======== Study material ========
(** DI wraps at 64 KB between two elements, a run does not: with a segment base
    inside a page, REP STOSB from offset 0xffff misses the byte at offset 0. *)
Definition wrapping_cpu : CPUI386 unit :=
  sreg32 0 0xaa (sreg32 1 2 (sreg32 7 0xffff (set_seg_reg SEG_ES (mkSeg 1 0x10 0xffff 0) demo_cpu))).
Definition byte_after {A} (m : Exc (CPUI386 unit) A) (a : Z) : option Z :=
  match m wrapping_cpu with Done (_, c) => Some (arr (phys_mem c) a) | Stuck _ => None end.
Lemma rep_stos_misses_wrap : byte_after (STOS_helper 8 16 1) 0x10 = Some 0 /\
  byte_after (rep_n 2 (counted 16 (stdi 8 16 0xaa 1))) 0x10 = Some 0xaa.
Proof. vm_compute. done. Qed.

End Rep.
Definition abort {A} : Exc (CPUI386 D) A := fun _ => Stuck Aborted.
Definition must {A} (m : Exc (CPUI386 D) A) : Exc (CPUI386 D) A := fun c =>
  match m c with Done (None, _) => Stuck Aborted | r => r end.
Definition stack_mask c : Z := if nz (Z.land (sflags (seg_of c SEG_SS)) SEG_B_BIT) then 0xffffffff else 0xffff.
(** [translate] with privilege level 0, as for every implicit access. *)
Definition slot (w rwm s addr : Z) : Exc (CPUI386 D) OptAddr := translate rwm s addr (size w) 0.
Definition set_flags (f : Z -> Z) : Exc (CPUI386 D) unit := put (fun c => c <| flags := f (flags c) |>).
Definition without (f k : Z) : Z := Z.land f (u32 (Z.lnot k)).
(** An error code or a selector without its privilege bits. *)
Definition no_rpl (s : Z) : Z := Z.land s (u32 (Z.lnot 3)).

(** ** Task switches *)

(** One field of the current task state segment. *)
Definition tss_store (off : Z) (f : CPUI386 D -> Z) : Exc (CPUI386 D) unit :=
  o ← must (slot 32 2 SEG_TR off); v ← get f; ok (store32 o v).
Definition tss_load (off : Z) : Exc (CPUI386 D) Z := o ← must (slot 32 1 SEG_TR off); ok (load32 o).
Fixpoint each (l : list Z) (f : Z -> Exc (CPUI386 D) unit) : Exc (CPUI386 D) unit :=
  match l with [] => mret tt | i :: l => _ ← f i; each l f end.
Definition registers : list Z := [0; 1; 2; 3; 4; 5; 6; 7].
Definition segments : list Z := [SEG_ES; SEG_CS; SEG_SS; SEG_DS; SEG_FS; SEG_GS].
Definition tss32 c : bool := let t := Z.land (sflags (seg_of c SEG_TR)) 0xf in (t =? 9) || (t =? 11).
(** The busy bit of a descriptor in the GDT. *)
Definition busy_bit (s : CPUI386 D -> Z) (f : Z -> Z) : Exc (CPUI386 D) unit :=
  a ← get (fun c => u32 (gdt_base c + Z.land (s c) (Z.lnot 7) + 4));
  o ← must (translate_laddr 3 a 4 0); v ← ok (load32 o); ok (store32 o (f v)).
========
======== Study material ========
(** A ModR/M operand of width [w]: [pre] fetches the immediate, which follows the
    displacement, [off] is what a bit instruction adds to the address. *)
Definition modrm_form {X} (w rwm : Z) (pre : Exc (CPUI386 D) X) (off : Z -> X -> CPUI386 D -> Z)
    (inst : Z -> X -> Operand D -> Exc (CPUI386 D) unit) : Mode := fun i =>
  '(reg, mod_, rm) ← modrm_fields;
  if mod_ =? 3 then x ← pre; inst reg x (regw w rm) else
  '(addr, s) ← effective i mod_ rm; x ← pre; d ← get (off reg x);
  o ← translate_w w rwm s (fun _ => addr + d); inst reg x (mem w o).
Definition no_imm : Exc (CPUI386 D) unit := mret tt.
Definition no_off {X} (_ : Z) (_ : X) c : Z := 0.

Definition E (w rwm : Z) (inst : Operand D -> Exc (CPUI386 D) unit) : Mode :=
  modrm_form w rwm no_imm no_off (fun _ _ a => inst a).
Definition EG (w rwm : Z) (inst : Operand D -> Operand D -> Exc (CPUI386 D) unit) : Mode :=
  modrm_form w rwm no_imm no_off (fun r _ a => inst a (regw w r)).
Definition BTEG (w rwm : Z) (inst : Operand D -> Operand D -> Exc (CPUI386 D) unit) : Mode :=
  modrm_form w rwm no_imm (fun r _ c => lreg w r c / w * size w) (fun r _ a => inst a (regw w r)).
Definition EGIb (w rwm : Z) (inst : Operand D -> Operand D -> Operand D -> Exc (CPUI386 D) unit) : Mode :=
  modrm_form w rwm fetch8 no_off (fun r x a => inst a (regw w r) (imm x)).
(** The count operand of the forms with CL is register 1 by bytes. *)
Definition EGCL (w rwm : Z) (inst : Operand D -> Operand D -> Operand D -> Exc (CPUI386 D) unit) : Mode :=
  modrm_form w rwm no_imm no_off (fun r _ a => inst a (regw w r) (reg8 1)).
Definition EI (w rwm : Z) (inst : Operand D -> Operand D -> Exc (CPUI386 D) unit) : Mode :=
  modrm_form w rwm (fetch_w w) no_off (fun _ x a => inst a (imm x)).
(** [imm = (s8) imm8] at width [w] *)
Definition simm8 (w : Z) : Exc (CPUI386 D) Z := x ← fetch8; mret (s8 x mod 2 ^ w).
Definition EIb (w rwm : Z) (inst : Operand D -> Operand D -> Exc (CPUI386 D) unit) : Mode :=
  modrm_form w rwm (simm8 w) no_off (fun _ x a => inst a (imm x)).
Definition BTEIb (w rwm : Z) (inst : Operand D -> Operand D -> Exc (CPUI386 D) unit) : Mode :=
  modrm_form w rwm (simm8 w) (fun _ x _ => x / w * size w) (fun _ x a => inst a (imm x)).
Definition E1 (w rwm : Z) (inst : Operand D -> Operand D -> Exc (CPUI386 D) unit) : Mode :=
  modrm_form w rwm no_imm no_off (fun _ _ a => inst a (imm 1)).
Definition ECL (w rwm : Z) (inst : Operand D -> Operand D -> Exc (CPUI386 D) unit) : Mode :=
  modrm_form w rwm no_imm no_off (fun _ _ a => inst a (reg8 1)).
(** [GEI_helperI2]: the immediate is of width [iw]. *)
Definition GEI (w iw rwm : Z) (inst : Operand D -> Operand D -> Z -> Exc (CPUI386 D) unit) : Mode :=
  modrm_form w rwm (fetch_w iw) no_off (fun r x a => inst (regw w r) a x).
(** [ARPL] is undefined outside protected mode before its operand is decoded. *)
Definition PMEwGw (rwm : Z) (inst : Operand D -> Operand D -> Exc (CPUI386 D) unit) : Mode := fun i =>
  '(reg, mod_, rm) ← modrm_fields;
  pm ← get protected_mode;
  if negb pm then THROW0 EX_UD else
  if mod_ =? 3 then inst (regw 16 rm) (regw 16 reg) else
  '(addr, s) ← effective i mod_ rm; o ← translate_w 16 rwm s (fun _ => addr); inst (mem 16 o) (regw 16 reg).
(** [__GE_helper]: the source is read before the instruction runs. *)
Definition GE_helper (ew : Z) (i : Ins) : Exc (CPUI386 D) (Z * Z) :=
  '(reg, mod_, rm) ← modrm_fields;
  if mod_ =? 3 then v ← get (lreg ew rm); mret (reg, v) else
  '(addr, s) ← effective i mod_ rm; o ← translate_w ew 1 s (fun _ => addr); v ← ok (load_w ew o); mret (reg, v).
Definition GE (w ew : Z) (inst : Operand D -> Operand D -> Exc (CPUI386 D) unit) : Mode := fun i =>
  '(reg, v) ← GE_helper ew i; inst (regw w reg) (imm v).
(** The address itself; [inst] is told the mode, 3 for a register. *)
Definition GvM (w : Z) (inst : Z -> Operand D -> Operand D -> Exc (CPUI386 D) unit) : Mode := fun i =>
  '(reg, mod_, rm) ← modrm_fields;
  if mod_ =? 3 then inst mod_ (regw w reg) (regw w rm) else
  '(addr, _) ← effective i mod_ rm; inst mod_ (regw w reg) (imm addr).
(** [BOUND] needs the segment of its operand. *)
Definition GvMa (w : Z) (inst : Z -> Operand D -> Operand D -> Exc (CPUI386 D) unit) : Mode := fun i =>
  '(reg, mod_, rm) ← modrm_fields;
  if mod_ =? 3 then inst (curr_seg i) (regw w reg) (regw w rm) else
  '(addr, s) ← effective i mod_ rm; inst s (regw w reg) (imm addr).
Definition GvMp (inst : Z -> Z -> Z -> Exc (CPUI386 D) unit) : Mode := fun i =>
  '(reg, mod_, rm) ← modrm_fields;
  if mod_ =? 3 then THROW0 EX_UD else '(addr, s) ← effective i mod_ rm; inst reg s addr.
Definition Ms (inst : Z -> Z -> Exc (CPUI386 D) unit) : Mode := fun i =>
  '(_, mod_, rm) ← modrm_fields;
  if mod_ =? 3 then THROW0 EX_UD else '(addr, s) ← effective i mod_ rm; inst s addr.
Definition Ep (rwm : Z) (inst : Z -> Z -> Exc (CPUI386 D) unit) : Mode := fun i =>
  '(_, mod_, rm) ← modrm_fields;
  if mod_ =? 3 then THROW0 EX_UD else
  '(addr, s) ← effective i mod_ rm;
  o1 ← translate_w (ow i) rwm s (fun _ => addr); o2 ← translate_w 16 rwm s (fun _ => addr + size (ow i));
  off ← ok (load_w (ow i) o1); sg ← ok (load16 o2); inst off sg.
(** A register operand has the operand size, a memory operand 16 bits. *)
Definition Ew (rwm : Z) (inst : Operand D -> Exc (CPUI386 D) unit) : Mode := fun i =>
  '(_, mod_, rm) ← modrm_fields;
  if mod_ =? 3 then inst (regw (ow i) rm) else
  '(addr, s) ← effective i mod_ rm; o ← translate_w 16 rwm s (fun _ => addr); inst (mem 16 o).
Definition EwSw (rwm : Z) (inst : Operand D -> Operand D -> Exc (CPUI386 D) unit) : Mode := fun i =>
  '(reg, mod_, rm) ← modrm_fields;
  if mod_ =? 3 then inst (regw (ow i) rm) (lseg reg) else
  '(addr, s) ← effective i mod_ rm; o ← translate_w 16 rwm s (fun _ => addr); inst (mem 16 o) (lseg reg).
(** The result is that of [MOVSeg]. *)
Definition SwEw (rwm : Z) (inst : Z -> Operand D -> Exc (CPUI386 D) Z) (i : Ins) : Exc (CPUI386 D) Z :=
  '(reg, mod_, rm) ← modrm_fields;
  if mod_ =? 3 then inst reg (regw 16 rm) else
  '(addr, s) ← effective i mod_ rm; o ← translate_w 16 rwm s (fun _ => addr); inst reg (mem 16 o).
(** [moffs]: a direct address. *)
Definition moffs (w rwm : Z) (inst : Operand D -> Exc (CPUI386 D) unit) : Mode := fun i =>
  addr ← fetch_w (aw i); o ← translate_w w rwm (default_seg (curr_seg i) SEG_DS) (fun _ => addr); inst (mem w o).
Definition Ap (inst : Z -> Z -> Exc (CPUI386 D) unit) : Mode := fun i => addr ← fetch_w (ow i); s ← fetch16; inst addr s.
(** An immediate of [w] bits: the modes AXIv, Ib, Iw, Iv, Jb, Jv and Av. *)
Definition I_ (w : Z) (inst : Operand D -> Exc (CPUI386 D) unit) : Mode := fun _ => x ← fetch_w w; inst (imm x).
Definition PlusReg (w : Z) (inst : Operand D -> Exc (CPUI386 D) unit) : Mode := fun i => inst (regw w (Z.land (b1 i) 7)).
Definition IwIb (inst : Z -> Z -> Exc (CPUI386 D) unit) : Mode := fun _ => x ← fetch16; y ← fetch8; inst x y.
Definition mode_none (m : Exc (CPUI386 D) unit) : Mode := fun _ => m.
========
======== Study material ========
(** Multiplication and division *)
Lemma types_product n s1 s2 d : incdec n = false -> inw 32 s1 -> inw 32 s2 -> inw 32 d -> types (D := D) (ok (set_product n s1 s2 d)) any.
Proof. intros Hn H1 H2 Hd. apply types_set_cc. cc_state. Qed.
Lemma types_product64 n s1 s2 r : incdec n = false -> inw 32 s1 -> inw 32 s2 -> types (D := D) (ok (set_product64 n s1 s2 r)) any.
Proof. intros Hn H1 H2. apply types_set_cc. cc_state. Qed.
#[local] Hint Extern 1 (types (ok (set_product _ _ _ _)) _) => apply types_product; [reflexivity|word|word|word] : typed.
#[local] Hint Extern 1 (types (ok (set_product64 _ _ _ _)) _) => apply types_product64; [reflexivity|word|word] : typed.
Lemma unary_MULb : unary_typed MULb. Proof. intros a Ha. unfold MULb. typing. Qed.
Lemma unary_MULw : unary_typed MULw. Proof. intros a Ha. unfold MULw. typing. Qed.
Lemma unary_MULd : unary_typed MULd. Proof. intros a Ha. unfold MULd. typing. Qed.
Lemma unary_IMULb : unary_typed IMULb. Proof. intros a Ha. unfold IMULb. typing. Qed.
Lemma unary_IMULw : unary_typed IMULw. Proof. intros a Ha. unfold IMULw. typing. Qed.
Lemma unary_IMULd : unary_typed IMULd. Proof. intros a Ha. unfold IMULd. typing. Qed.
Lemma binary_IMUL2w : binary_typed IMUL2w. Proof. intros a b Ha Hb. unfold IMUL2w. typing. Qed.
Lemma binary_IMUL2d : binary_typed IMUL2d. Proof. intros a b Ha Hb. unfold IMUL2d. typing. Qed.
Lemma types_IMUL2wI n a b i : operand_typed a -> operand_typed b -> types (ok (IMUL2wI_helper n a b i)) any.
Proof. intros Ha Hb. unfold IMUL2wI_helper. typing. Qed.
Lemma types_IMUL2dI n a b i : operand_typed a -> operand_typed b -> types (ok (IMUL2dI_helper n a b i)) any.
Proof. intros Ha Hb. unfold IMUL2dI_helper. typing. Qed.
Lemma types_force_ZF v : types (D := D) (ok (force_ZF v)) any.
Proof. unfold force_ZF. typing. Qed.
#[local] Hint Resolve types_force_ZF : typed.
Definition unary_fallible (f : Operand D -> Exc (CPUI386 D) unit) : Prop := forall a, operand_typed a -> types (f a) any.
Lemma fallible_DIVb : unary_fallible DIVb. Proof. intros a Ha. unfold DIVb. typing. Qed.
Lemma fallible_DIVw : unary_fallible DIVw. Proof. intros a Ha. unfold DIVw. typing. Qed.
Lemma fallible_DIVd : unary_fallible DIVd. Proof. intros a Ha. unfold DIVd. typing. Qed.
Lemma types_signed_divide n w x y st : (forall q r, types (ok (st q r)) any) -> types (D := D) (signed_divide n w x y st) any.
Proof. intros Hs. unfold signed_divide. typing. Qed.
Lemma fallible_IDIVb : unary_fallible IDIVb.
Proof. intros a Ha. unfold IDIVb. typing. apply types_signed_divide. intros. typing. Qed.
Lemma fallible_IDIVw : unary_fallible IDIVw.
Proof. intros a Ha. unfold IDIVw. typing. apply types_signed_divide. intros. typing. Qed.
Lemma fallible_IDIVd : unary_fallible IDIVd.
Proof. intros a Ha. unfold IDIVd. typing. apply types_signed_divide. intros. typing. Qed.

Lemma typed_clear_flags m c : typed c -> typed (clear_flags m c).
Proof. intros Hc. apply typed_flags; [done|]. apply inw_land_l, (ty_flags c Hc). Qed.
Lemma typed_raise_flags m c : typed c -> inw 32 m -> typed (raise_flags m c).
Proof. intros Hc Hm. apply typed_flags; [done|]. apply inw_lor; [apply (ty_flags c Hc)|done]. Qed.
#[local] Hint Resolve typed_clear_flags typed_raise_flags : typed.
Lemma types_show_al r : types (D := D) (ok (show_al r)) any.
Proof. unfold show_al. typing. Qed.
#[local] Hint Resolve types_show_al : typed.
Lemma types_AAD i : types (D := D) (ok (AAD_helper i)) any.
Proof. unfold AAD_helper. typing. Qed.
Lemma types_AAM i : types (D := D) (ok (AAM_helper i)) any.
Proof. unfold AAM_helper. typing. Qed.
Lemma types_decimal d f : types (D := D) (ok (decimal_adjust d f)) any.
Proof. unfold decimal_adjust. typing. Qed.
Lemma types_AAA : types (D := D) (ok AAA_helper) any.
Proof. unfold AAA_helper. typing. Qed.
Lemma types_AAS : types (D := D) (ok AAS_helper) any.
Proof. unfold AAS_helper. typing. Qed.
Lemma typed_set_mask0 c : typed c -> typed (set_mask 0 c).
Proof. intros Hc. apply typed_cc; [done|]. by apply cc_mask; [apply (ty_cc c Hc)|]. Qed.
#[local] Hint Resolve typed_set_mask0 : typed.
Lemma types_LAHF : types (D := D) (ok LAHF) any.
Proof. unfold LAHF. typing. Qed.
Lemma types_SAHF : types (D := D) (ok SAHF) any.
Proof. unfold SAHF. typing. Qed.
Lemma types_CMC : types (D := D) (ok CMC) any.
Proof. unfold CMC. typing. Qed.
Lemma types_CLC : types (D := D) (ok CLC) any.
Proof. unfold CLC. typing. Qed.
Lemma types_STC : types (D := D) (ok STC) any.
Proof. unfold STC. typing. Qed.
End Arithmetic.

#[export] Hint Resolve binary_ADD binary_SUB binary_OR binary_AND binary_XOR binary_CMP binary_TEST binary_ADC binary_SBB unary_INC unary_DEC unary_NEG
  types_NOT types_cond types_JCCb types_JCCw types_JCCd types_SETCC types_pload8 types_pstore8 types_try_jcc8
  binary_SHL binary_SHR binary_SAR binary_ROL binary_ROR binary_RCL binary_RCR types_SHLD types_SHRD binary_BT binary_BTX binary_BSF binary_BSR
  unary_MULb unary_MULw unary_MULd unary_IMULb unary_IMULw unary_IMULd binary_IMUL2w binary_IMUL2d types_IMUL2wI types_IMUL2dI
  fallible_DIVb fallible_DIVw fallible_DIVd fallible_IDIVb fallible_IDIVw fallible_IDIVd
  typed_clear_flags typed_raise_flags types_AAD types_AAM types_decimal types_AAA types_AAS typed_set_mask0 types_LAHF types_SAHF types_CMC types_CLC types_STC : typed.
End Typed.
========
# Aim of the exercise
Using the listing above, copy exactly the line that contains "if mod_ =? 3 then v", the line that contains "(** [BOUND] needs", and each line that falls between them.

# Expected output
  if mod_ =? 3 then v ← get (lreg ew rm); mret (reg, v) else
  '(addr, s) ← effective i mod_ rm; o ← translate_w ew 1 s (fun _ => addr); v ← ok (load_w ew o); mret (reg, v).
Definition GE (w ew : Z) (inst : Operand D -> Operand D -> Exc (CPUI386 D) unit) : Mode := fun i =>
  '(reg, v) ← GE_helper ew i; inst (regw w reg) (imm v).
(** The address itself; [inst] is told the mode, 3 for a register. *)
Definition GvM (w : Z) (inst : Z -> Operand D -> Operand D -> Exc (CPUI386 D) unit) : Mode := fun i =>
  '(reg, mod_, rm) ← modrm_fields;
  if mod_ =? 3 then inst mod_ (regw w reg) (regw w rm) else
  '(addr, _) ← effective i mod_ rm; inst mod_ (regw w reg) (imm addr).
(** [BOUND] needs the segment of its operand. *)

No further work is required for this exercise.